Description
Literary Nonfiction. Travel Writing. Southeastern European Studies. For one hot week in June of 1995, poet Ron Padgett toured little-known, isolated Albania, in the company of five fellow American and several Albanian writers and editors. With his lively interest in languages, keen eye for detail, and growing sympathy for the difficulties of the long, repressive period from which Albania was just emerging, Padgett documents the country's sights and sounds, its people and places, and its many surprises. His deft prose shines a clear light on this enigmatic country and its fiercely proud people, so hospitable to strangers, so potentially explosive among themselves.
Author Bio
Ron Padgett grew up in Tulsa and has lived mostly in New York City since 1960. Among his many honors are a Guggenheim Fellowship, the American Academy of Arts and Letters poetry award, the Shelley Memorial Award, and grants from the National Endowment for the Arts.
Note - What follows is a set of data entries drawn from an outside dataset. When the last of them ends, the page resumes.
(** ** Whole pages *)

Lemma in_page_no a x : page_addr a -> in_pages a 1 x = (pg_no x =? pg_no a).
Proof.
  intros [Ha _]. rewrite !pg_no_div. pose proof (Z.div_mod a 4096 ltac:(lia)).
  pose proof (Z.div_mod x 4096 ltac:(lia)). pose proof (Z.mod_pos_bound x 4096 ltac:(lia)).
  apply eq_true_iff_eq. rewrite in_pages_spec, Z.eqb_eq. lia.
Qed.

Lemma page_addr_inj a b : page_addr a -> page_addr b -> pg_no a = pg_no b -> a = b.
Proof.
  intros [Ha _] [Hb _]. rewrite !pg_no_div. pose proof (Z.div_mod a 4096 ltac:(lia)).
  pose proof (Z.div_mod b 4096 ltac:(lia)). lia.
Qed.

Lemma used_same_page u s a b : pg_no a = pg_no b -> used u s a = used u s b.
Proof. intros E. unfold used, page_from_pool. by rewrite E. Qed.

(** Freeing one allocated page. *)
Lemma free_page_run u s a :
  palloc_ok s -> page_addr a -> used u s a = true ->
  exists s', palloc_free_page a s = Ok (tt, s') /\ freed u 1 a s s'.
Proof.
  intros Hs Ha Hu. apply palloc_free_multiple_run; [done|lia|].
  split; [rewrite pg_ofs_mod; apply Ha|]. intros x Hx. rewrite in_page_no in Hx by done.
  apply Z.eqb_eq in Hx. rewrite (used_same_page u s x a Hx). split; [|done].
  unfold page_from_pool. rewrite Hx. by apply used_from_pool.
Qed.

Section destroy.
Context (s : mstate) (D : list Z) (pd : Z).
Context (Hs : palloc_ok s) (Hd : dirs_ok s D) (Hin : pd ∈ D) (Hown : owns s pd).

(** The walk has freed the pages with numbers below [n], and the first [t]
    tables. *)
Record progress (n t : Z) (s' : mstate) : Prop := {
  pr_ok : palloc_ok s';
  pr_hw : hw s' = hw s;
  pr_user : forall a, used true s' a = true <->
    used true s a = true /\ forall va, user_va va -> pg_no va < n -> present s pd va ->
      in_pages (frame (pte s pd va)) 1 a = false;
  pr_kernel : forall a, used false s' a = true <->
    used false s a = true /\ forall i pt, i < t -> node s pd (Table i) = Some pt -> in_pages pt 1 a = false;
  pr_ram : forall a, used false s' a = true -> ram s' !! a = ram s !! a
}.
Padgett's HOW LONG was a Pulitzer Prize finalist in poetry and his COLLECTED POEMS won the William Carlos Williams Award from the Poetry Society of America and the Los Angeles Times prize for the best poetry book of 2013. His other recent books include MOTOR MAIDS ACROSS THE CONTINENT, HOW TO BE PERFECT, JOE: A MEMOIR OF JOE BRAINARD, and IF I WERE YOU. In addition to being a poet, he is the translator of Guillaume Apollinaire, Pierre Reverdy, and Blaise Cendrars. His poems appear in Jim Jarmusch's film Paterson.